= Bob Koester =

American music executive (1932–2021)

Robert Gregg Koester (October 30, 1932 - May 12, 2021) was an American record producer and businessman who was the founder and owner of Delmark Records, a jazz and blues independent record label. He also operated the Jazz Record Mart in Chicago, which he billed as the "World's Largest Jazz and Blues Specialty Store", and later a record store specializing in blues and jazz in Irving Park, Chicago.

==Early life==
Koester was born in Wichita, Kansas, on October 30, 1932. He began collecting and trading classic 78 rpm records when he was in high school. He studied business and cinematography at Saint Louis University starting in 1951.

==Career==

While in university, Koester sold records by mail order from his dormitory room. He subsequently dropped out, and became a founding member of the St. Louis Jazz Club. There, he met Ron Fister, another record collector. The two of them opened a small record store, K & F Sales. On moving to bigger premises they renamed it Blue Note Record Shop. After nearly a year together, Koester and Fister decided to split their business and Koester founded Delmar Records, on Delmar Boulevard. Delmar first recorded a traditional jazz group in 1953 and then searched out and recorded blues musicians of the 1920s and 1930s (Speckled Red, Big Joe Williams, J.D. Short, Barrelhouse Buck McFarland, and James Crutchfield among others) who were living in St. Louis. The name of the label was changed from Delmar to Delmark, partly because of copyright issues.

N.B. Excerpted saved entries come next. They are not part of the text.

(** * Shallow embedding of testcenter/stc_port.py (StcPort, StcGenerator, StcLag)

    The remote STC session is modelled as a world threaded through a small
    state-and-exception monad.  Remote calls are recorded, in order, in an
    event log; the values of remote attributes come from an oracle indexed by
    the number of seconds elapsed (each [time.sleep(1)] advances the clock),
    overridden by the attributes this client has written. *)

From Stdlib Require Import ZArith Lia Ascii String List Bool.
From stdpp Require Import base gmap strings list pretty.
Import ListNotations.
Open Scope string_scope.
Open Scope list_scope.
#[local] Arguments String.append : simpl nomatch.

Definition ref := string.
Definition attr := string.

(** Values passed as named arguments of [api.perform]. *)
Inductive value :=
| VStr (s : string)
| VBool (b : bool).

(** Remote calls and blocking waits, in the order the code issues them. *)
Inductive event :=
| EvGet (r : ref) (a : attr)                   (* api.get(ref, attr) *)
| EvGetAll (r : ref)                           (* get_attributes() *)
| EvConfig (r : ref) (kvs : list (attr * string)) (* api.config(ref, **kvs) *)
| EvAppend (r : ref) (a : attr) (v : ref)      (* append_attribute *)
| EvPerform (cmd : string) (args : list (string * value))
| EvApply                                      (* api.apply() *)
| EvCreate (ty : string) (parent : ref) (r : ref) (* StcObject(objType=..) *)
| EvSleep.                                     (* time.sleep(1) *)

(** Python exceptions that the embedded code can raise. *)
Inductive exn :=
| TgnError (states : list string) (link_state : string) (timeout : Z)
    (* TgnError(f'Port failed to reach state {states}, port state is
       {link_state} after {timeout} seconds') *)
| AttributeError_None (meth : string)
    (* 'NoneType' object has no attribute meth: the None dereference *)
| UnboundLocalError (var : string)
| TypeError_None.  (* range(None) *)

Inductive res (A : Type) :=
| Ok (a : A)
| Err (e : exn).
Arguments Ok {A} a.
Arguments Err {A} e.

Record world := mkWorld {
  w_clock : nat;                               (* seconds slept so far *)
  w_log : list event;
  w_attrs : gmap (ref * attr) string;          (* attributes written by us *)
  w_lists : gmap (ref * attr) (list ref);      (* accumulating list attributes *)
  w_children : gmap ref (list (string * ref)); (* obj.objects: (type, ref) *)
  w_fresh : nat;                               (* next remote handle *)
  w_location : gmap ref string;                (* StcPort.location *)
  w_activephy : gmap ref ref                   (* StcPort.activephy *)
}.

Definition M (A : Type) := world -> res A * world.

Global Instance M_ret : MRet M := fun A a w => (Ok a, w).
Global Instance M_bind : MBind M := fun A B f m w =>
  match m w with
  | (Ok a, w') => f a w'
  | (Err e, w') => (Err e, w')
  end.

Definition raise {A} (e : exn) : M A := fun w => (Err e, w).

(** World updates. *)
Definition log_ev (e : event) (w : world) : world :=
  {| w_clock := w_clock w; w_log := w_log w ++ [e]; w_attrs := w_attrs w;
     w_lists := w_lists w; w_children := w_children w; w_fresh := w_fresh w;
     w_location := w_location w; w_activephy := w_activephy w |}.

Definition tick (w : world) : world :=
  {| w_clock := S (w_clock w); w_log := w_log w; w_attrs := w_attrs w;
     w_lists := w_lists w; w_children := w_children w; w_fresh := w_fresh w;
     w_location := w_location w; w_activephy := w_activephy w |}.

Definition write_attrs (r : ref) (kvs : list (attr * string)) (w : world) : world :=
  {| w_clock := w_clock w; w_log := w_log w;
     w_attrs := foldl (fun m kv => <[(r, kv.1) := kv.2]> m) (w_attrs w) kvs;
     w_lists := w_lists w; w_children := w_children w; w_fresh := w_fresh w;
     w_location := w_location w; w_activephy := w_activephy w |}.

Definition set_location (p : ref) (l : string) : M unit := fun w =>
  (Ok tt, {| w_clock := w_clock w; w_log := w_log w; w_attrs := w_attrs w;
     w_lists := w_lists w; w_children := w_children w; w_fresh := w_fresh w;
     w_location := <[p := l]> (w_location w); w_activephy := w_activephy w |}).

Definition set_activephy (p : ref) (r : ref) : M unit := fun w =>
  (Ok tt, {| w_clock := w_clock w; w_log := w_log w; w_attrs := w_attrs w;
     w_lists := w_lists w; w_children := w_children w; w_fresh := w_fresh w;
     w_location := w_location w; w_activephy := <[p := r]> (w_activephy w) |}).

Definition children_of (w : world) (o : ref) : list (string * ref) :=
  default [] (w_children w !! o).

(** obj.objects[ref] = child: an OrderedDict keyed by reference. *)
Definition register_child (o : ref) (c : string * ref) (w : world) : world :=
  let cs := children_of w o in
  {| w_clock := w_clock w; w_log := w_log w; w_attrs := w_attrs w;
     w_lists := w_lists w;
     w_children := <[o := if existsb (fun c' => String.eqb c'.2 c.2) cs
                          then cs else cs ++ [c]]> (w_children w);
     w_fresh := w_fresh w; w_location := w_location w;
     w_activephy := w_activephy w |}.

(** ASCII [str.lower()]. *)
Definition lower_ascii (c : ascii) : ascii :=
  let n := nat_of_ascii c in
  if ((65 <=? n) && (n <=? 90))%nat then ascii_of_nat (n + 32)%nat else c.

Fixpoint lower (s : string) : string :=
  match s with
  | EmptyString => EmptyString
  | String c s' => String (lower_ascii c) (lower s')
  end.

(** A fresh session: nothing issued, indexed or bound yet (StcPort.__init__
    leaves location and activephy None). *)
Definition empty_world : world := mkWorld 0 [] ∅ ∅ ∅ 0 ∅ ∅.

Section Session.

(** The remote side: attribute values as a function of elapsed seconds,
    the children the remote tree lists per type, the port an emulated device
    is affiliated to, the attribute names of an object, the project root,
    and [tgn_utils.is_local_host]. *)
Variable remote_at : nat -> ref -> attr -> string.
Variable remote_children : ref -> string -> list ref.
Variable device_port : ref -> ref.
Variable attr_names : ref -> list attr.
Variable project : ref.
Variable is_local_host : string -> bool.

Definition read_at (w : world) (n : nat) (r : ref) (a : attr) : string :=
  match w_attrs w !! (r, a) with
  | Some v => v
  | None => remote_at n r a
  end.

(** Modelled from the spec: StcObject.get_attribute (not under src/) fetches
    the attribute of the object's own remote reference. *)
Definition get_attribute (r : ref) (a : attr) : M string := fun w =>
  (Ok (read_at w (w_clock w) r a), log_ev (EvGet r a) w).

(** Modelled from the spec: StcObject.get_attributes (not under src/) fetches
    all attributes of the object's own remote reference. *)
Definition get_attributes (r : ref) : M (list (attr * string)) := fun w =>
  (Ok (map (fun a => (a, read_at w (w_clock w) r a)) (attr_names r)),
   log_ev (EvGetAll r) w).

Definition api_apply : M unit := fun w => (Ok tt, log_ev EvApply w).

Definition perform (cmd : string) (args : list (string * value)) : M unit :=
  fun w => (Ok tt, log_ev (EvPerform cmd args) w).

(** Modelled from the spec: StcObject.set_attributes (not under src/) stages
    the writes and flushes them only when [apply_] is true; its default
    [apply_=False] is the one of the override StcGenerator.set_attributes. *)
Definition set_attributes (r : ref) (apply_ : bool) (kvs : list (attr * string))
  : M unit := fun w =>
  let w1 := log_ev (EvConfig r kvs) (write_attrs r kvs w) in
  if apply_ then api_apply w1 else (Ok tt, w1).

Definition sleep1 : M unit := fun w => (Ok tt, tick (log_ev EvSleep w)).

(** [self.activephy] used as a receiver: None has no methods. *)
Definition deref_activephy (p : ref) (meth : string) : M ref := fun w =>
  match w_activephy w !! p with
  | Some r => (Ok r, w)
  | None => (Err (AttributeError_None meth), w)
  end.

(** ** StcPort.wait_for_states *)

Inductive loop_exit :=
| Returned
| Exhausted (link_state : option string).  (* None: link_state never bound *)

(** [for _ in range(n): link_state = ...; if link_state in states: return;
    time.sleep(1)] *)
Fixpoint wfs_loop (p : ref) (states : list string) (n : nat)
  (link_state : option string) : M loop_exit :=
  match n with
  | O => mret (Exhausted link_state)
  | S n' =>
      phy ← deref_activephy p "get_attribute";
      ls ← get_attribute phy "LinkStatus";
      if existsb (String.eqb ls) states then mret Returned
      else sleep1 ;; wfs_loop p states n' (Some ls)
  end.
(** * stubsrv: the routing and matching engine of the HTTP stub server

    A shallow embedding of [matchers.go], [middleware.go] and [stubsrv.go]
    (the variant with templated routes and the control plane, and [Start] of
    the earlier variant), with the properties of the matcher, the middleware
    chain, the dispatcher, the control plane and the server life cycle proved
    over it. *)

From Stdlib Require Import ZArith Ascii String List Bool Lia.
From stdpp Require Import base option list strings gmap fin_maps.

Open Scope string_scope.

(** ** Go's [strings] package, at the call sites of the repository

    Go strings are byte sequences, as [string] is here.  The cut set of
    [strings.Trim] and the separator of [strings.Split] are the one-byte
    string ["/"] at every call site, so both take a single byte. *)

Definition slash : ascii := "/"%char.
Definition colon : ascii := ":"%char.

(** [strings.TrimLeft] for a one-byte cut set. *)
Fixpoint trimLeftByte (s : string) (c : ascii) : string :=
  match s with
  | String a s' => if Ascii.eqb a c then trimLeftByte s' c else s
  | EmptyString => EmptyString
  end.

(** [strings.TrimRight] for a one-byte cut set. *)
Fixpoint trimRightByte (s : string) (c : ascii) : string :=
  match s with
  | String a s' =>
      match trimRightByte s' c with
      | EmptyString => if Ascii.eqb a c then EmptyString else String a EmptyString
      | t => String a t
      end
  | EmptyString => EmptyString
  end.

(** [strings.Trim(s, cutset)] with [len(cutset) == 1]: Go returns
    [trimLeftByte(trimRightByte(s, cutset[0]), cutset[0])]. *)
Definition strings_Trim (s : string) (c : ascii) : string :=
  trimLeftByte (trimRightByte s c) c.

(** [strings.Split(s, sep)] with a one-byte [sep]: the pieces between the
    occurrences of [sep]; one more piece than there are separators, so the
    empty string splits to one empty piece. *)
Fixpoint strings_Split (s : string) (sep : ascii) : list string :=
  match s with
  | EmptyString => [EmptyString]
  | String a s' =>
      if Ascii.eqb a sep then EmptyString :: strings_Split s' sep
      else match strings_Split s' sep with
           | piece :: pieces => String a piece :: pieces
           | [] => [String a EmptyString]
           end
  end.

(** [strings.HasPrefix(s, prefix)]. *)
Definition strings_HasPrefix (s pre : string) : bool := String.prefix pre s.
(** * The Cypress configuration transformer

    A shallow embedding of
    [packages/cypress/src/utils/config/change-config-transformer.ts]:
    the class [CypressConfigTransformer] with its two entry points
    [removeProperties] and [addOrUpdateProperties], the recursive
    [buildMetadataFromConfig], and the two helpers
    [fromLiteralToPrimitive] and [createPropertyAssignment].

    The TypeScript compiler API ([createSourceFile], [createPrinter],
    the node factory) is a library of the program, not part of it.  The
    transformer is therefore embedded in two layers.  The inner layer,
    [removeProperties] and [addOrUpdateProperties], is all the source
    does between the two library calls: it maps the parsed tree to the
    tree that is handed to the printer.  The outer layer,
    [CypressConfigTransformer.removeProperties] and
    [CypressConfigTransformer.addOrUpdateProperties], is the entry
    points as they are called, from text to text, with the parser and
    the printer as parameters.  What a statement about a returned tree
    says of the returned text depends on the printed tree reading back
    as itself; no such thing is assumed silently, and the printer does
    not grant it for every tree the transformer builds (see
    [isIdentifierName]). *)

From Stdlib Require Import String Ascii List Bool NArith ZArith Arith Lia Permutation.
Import ListNotations.
Local Open Scope string_scope.
Local Open Scope list_scope.

Set Warnings "-register-all".

(** ** Thrown errors

    The source has no [throw] statement.  The only way a call fails is
    a JavaScript [TypeError] raised by dereferencing [undefined] after
    an unchecked [as] cast. *)

Inductive Error : Type :=
| TypeError.
(** * Polytope bias estimation and facet reconstruction for ReLU layers

    A shallow embedding of the routines of [Code.ipynb]:
    [norm_row], [is_omnidir], [alpha_S], [pbe], [relu] and [relu_inv],
    and of [zcosz], [zcosz_inv], [fb_ana] and [randn_fb].

    Modelling conventions.
    - numpy arrays of float64 are lists of real numbers ([vec]) and lists
      of rows ([matrix]); arithmetic is exact real arithmetic, so IEEE
      rounding, [nan] and [inf] are outside the model, and a statement
      that divides by a norm assumes that norm is not zero. Identities
      that hold of the reals only are marked as such; [norm_row_f64] is
      [norm_row] on binary64 floats and shows where rounding breaks them.
    - matrices and facet lists are rectangular, as numpy arrays and
      [ConvexHull.simplices] are; a matrix has at least one row, which
      gives its number of columns; indices are natural numbers.
    - the numerical routines that the notebook imports
      ([np.linalg.matrix_rank], [scipy.optimize.linprog], cvxpy's
      [Problem.solve], [np.linalg.lstsq]) are an interface, [NumLib];
      what the notebook passes to them is modelled exactly.
    - a Python exception is the [Raise] outcome of [result]; text written
      by [print] is collected in a list of [output] lines.
    - the global random generator of numpy is a state that [randn_fb]
      takes and returns. *)

From Stdlib Require Import PrimFloat.
From Stdlib Require Import String.
From Stdlib Require Import Reals Lra Lia Bool Arith List Sorted Permutation.
Import ListNotations.

Open Scope R_scope.

(** ** Vectors and matrices *)

Definition vec := list R.
Definition matrix := list (list R).

(** [np.dot] of two one-dimensional arrays. *)
Fixpoint dot (u v : vec) : R :=
  match u, v with
  | a :: u', b :: v' => a * b + dot u' v'
  | _, _ => 0
  end.

(** [np.dot(W, x)] for a two-dimensional [W]. *)
Definition matvec (W : matrix) (x : vec) : vec :=
  map (fun row => dot row x) W.

(** Elementwise operations on arrays of equal shape. *)
Fixpoint zipWith {A B C : Type} (f : A -> B -> C) (u : list A) (v : list B)
  : list C :=
  match u, v with
  | a :: u', b :: v' => f a b :: zipWith f u' v'
  | _, _ => []
  end.

Definition vsub (u v : vec) : vec := zipWith Rminus u v.
Definition vadd (u v : vec) : vec := zipWith Rplus u v.
Definition vscale (a : R) (u : vec) : vec := map (Rmult a) u.
(** * Project Health Monitor: the metrics and pattern-detection engine

    A shallow embedding of [src/lib/calculations.ts] (the calculation module,
    with the record types of [src/types]) and the properties its design
    document states about it.

    Conventions of the embedding:
    - a JavaScript [number] is an exact rational ([Q]); equality of computed
      numbers is [Qeq] ([==]).  Task fields are finite numbers, and the
      rounding of double arithmetic is not modelled; every division of the
      module is guarded by a length or positivity test;
    - a [Date | null] field is [option Z], the time value in milliseconds of
      a valid date;
    - a string is [string]; the only operations on it are equality, the
      truthiness test and ASCII case-insensitive search;
    - an object literal used as a dictionary is the list of its own
      properties in creation order, together with the properties every
      object inherits from [Object.prototype];
    - a function that can throw returns a [Result]. *)

From Stdlib Require Import String Ascii Bool Arith ZArith NArith QArith.
From Stdlib Require Import Qround Qabs Qminmax Lia Lqa.
From Stdlib Require Import List Permutation Sorted.
Import ListNotations.

Local Open Scope string_scope.
Local Open Scope Q_scope.
Local Open Scope list_scope.

(** ** JavaScript values and built-ins used by the module *)

Module Js.

(** [arr.length], as a number. *)
Definition len {A : Type} (l : list A) : Q := inject_Z (Z.of_nat (length l)).

(** [x < y] and [x <= y] on numbers. *)
Definition leb (x y : Q) : bool := Qle_bool x y.
Definition ltb (x y : Q) : bool := negb (Qle_bool y x).
Definition gtb (x y : Q) : bool := ltb y x.

(** [Math.round]: the nearest integer, halves rounded up. *)
Definition Math_round (x : Q) : Q := inject_Z (Qfloor (x + (1 # 2))).
Definition Math_max (x y : Q) : Q := Qmax x y.
Definition Math_min (x y : Q) : Q := Qmin x y.
Definition Math_abs (x : Q) : Q := Qabs x.

(** Truthiness of a string, and [s || d]. *)
Definition truthy (s : string) : bool := negb (s =? "")%string.
Definition or_else (s d : string) : string := if truthy s then s else d.

(** [arr.reduce((sum, x) => sum + f(x), 0)]. *)
Definition sum_by {A : Type} (f : A -> Q) (l : list A) : Q :=
  fold_left (fun sum x => sum + f x) l 0.

(** [[...new Set(arr)]]: first occurrences, in order. *)
Fixpoint uniq (l : list string) : list string :=
  match l with
  | [] => []
  | x :: r => x :: filter (fun y => negb (y =? x)%string) (uniq r)
  end.

(** [arr.sort(cmp)]: the sort is stable, and [cmp a b <= 0] keeps [a]
    before [b]. *)
Fixpoint sort_insert {A : Type} (cmp : A -> A -> Q) (x : A) (l : list A) : list A :=
  match l with
  | [] => [x]
  | y :: r => if leb (cmp x y) 0 then x :: y :: r else y :: sort_insert cmp x r
  end.

Fixpoint sort {A : Type} (cmp : A -> A -> Q) (l : list A) : list A :=
  match l with
  | [] => []
  | x :: r => sort_insert cmp x (sort cmp r)
  end.

(** *** Errors *)

Inductive Error : Type := TypeError.

Inductive Result (A : Type) : Type :=
| Ok (a : A)
| Throw (e : Error).
Arguments Ok {A} a.
Arguments Throw {A} e.

Definition bind {A B : Type} (r : Result A) (k : A -> Result B) : Result B :=
  match r with
  | Ok a => k a
  | Throw e => Throw e
  end.

(** *** Case-insensitive search, for [/a|b|c/i.test(s)] with literal
    alternatives.  Case folding only relates ASCII letters. *)

Definition lower (c : ascii) : ascii :=
  let n := nat_of_ascii c in
  if (65 <=? n)%nat && (n <=? 90)%nat then ascii_of_nat (n + 32) else c.

Fixpoint lowercase (s : string) : string :=
  match s with
  | EmptyString => EmptyString
  | String c r => String (lower c) (lowercase r)
  end.

Fixpoint includes (pat s : string) : bool :=
  prefix pat s
  || match s with
     | EmptyString => false
     | String _ r => includes pat r
     end.

Definition test_any_ci (pats : list string) (s : string) : bool :=
  existsb (fun p => includes p (lowercase s)) pats.

(** *** Objects used as dictionaries *)

(** The properties every object literal inherits. *)
Definition object_prototype_names : list string :=
  [ "constructor"; "__defineGetter__"; "__defineSetter__"; "hasOwnProperty";
    "__lookupGetter__"; "__lookupSetter__"; "isPrototypeOf";
    "propertyIsEnumerable"; "toString"; "valueOf"; "__proto__";
    "toLocaleString" ].
(** * JobSprint continuous multi-user search engine: model and properties

    A shallow embedding of [src/continuous_search_engine.py] (class
    [ContinuousSearchEngine]), of the part of [src/multi_user_system.py] it
    talks to, and of [LinkedInScraperFree.method_1_guest_api] from
    [src/linkedin_scraper_free.py].

    Conventions.
    - A [datetime] is an integer number of microseconds (Python's resolution),
      a [timedelta] likewise; [timedelta.days] is the floor of the division by
      one day.
    - A Python [str] is a Rocq [string]; [str.lower] is modelled on ASCII
      letters in [PyStr.lower], which the engine and the examples run with;
      [ScoringLower] gives the scoring function over [str.lower] itself.
    - A [uuid.uuid4()] identifier is drawn from a counter kept with the
      database, so that identifiers are fresh.
    - sqlite3 calls are total: the [except] branches of the database helpers
      (I/O failure) are not modelled. *)

From Stdlib Require Import ZArith List String Ascii Bool Arith Lia.
Import ListNotations.
Local Open Scope string_scope.
Local Open Scope Z_scope.

Set Implicit Arguments.

(* ================================================================== *)
(** * Python strings *)

Module PyStr.

Definition lower_ascii (c : ascii) : ascii :=
  let n := nat_of_ascii c in
  if ((65 <=? n) && (n <=? 90))%nat then ascii_of_nat (n + 32) else c.

(** [s.lower()] *)
Fixpoint lower (s : string) : string :=
  match s with
  | EmptyString => EmptyString
  | String c r => String (lower_ascii c) (lower r)
  end.

(** [needle in hay] *)
Fixpoint contains (needle hay : string) : bool :=
  String.prefix needle hay ||
  match hay with
  | EmptyString => false
  | String _ r => contains needle r
  end.

(** [sep.join(parts)] *)
Definition join (sep : string) (parts : list string) : string :=
  String.concat sep parts.

(** truthiness of a [str] *)
Definition truthy (s : string) : bool :=
  match s with EmptyString => false | _ => true end.

End PyStr.

(* ================================================================== *)
(** * Time *)

Definition minute_us : Z := 60 * 1000000.
Definition day_us : Z := 86400 * 1000000.

(** [(a - b).days] *)
Definition timedelta_days (a b : Z) : Z := (a - b) / day_us.

(** A computation that may call [datetime.now()]: it is run against the
    reading of the process clock. *)
Definition WallClock (A : Type) : Type := Z -> A.
Definition datetime_now : WallClock Z := fun clock => clock.

(* ================================================================== *)
(** * Data model *)

(** The [posted_date] cell of a job row, as [calculate_quality_score] tells the
    cases apart. *)
Inductive PostedDate : Type :=
| NoDate                 (* key absent, [None] or the empty string: falsy *)
| NonStrDate             (* a truthy value that is not a [str] *)
| BadDate                (* a [str] that [datetime.fromisoformat] rejects *)
| IsoDate (t : Z).       (* a [str] that parses to the naive datetime [t] *)

(** One row of a jobs [DataFrame] (one dict returned by [parse_job_card], plus
    the columns the engine adds). *)
Record JobRow : Type := {
  title : string;
  company : string;
  location : string;
  job_url : option string;       (* [None]: no [href] on the card *)
  posted_date : PostedDate;
  site_source : option string;   (* the scraper never sets this column *)
  salary_min : option Z;         (* [None]: NaN *)
  quality_score : Z
}.

Definition set_quality_score (r : JobRow) (q : Z) : JobRow :=
  {| title := title r; company := company r; location := location r;
     job_url := job_url r; posted_date := posted_date r;
     site_source := site_source r; salary_min := salary_min r;
     quality_score := q |}.

(** A [DataFrame] of job rows: which of the optional columns exist, and the
    rows in order. *)
Record DataFrame : Type := {
  has_quality_score : bool;
  has_salary_min : bool;
  rows : list JobRow
}.

Definition empty_frame : DataFrame :=
  {| has_quality_score := false; has_salary_min := false; rows := [] |}.

Definition df_empty (df : DataFrame) : bool :=
  match rows df with [] => true | _ => false end.

Definition df_len (df : DataFrame) : nat := List.length (rows df).

Definition with_rows (df : DataFrame) (rs : list JobRow) : DataFrame :=
  {| has_quality_score := has_quality_score df;
     has_salary_min := has_salary_min df; rows := rs |}.

Record User : Type := {
  id : string;
  email : string;
  name : string;
  is_active : bool;
  is_admin : bool
}.

Record UserPreferences : Type := {
  user_id : string;
  keywords : list string;
  exclude_keywords : list string;
  locations : list string;
  min_salary : Z;
  max_salary : Z;
  sites_enabled : list string;
  search_frequency_minutes : Z;
  linkedin_quality_threshold : Z;
  max_hours_old : Z;
  time_filter : string;
  work_type : string;
  ultra_recent_mode : bool;
  first_applicant_mode : bool
}.

Definition set_threshold (p : UserPreferences) (thr : Z) : UserPreferences :=
  {| user_id := user_id p; keywords := keywords p;
     exclude_keywords := exclude_keywords p; locations := locations p;
     min_salary := min_salary p; max_salary := max_salary p;
     sites_enabled := sites_enabled p;
     search_frequency_minutes := search_frequency_minutes p;
     linkedin_quality_threshold := thr;
     max_hours_old := max_hours_old p; time_filter := time_filter p;
     work_type := work_type p; ultra_recent_mode := ultra_recent_mode p;
     first_applicant_mode := first_applicant_mode p |}.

Koester moved to Chicago in 1958. He purchased Seymour's Jazz Mart, in the Roosevelt University Building, from Seymour Schwartz in 1959. Four years later, he relocated the Jazz Record Mart and Delmark Records to 7 West Grand Avenue. He purchased premises at 4243 N. Lincoln Avenue and moved Delmark there in 1971. Koester was inducted into the Blues Hall of Fame in 1996. He became one of only a few non-performers to have been so-honored by the museum.

The Jazz Record Mart moved to 27 East Illinois in 2006. The rent at that location ultimately proved too costly, and Koester closed the store after selling off its entire inventory to Wolfgang's Vault. He reopened the store in the Horner Park neighborhood at the end of April 2016, in the front room of his Delmark Records studio at 4121 N. Rockwell St. Shortly afterwards, he opened a smaller outlet at Irving Park Road called Bob’s Blues & Jazz Mart. He sold Delmark two years later.

==Personal life==
Koester married his wife, Susan, in 1968. They met at the West Grand Avenue store, located across the street from the American Medical Association where she worked. They remained married for 53 years until his death. Together, they had two children: Bob Jr. and Kate.

Koester died on May 12, 2021, while in hospice care. He was 88, and suffered a stroke prior to his death. His son took over the management of the store on Irving Park Road.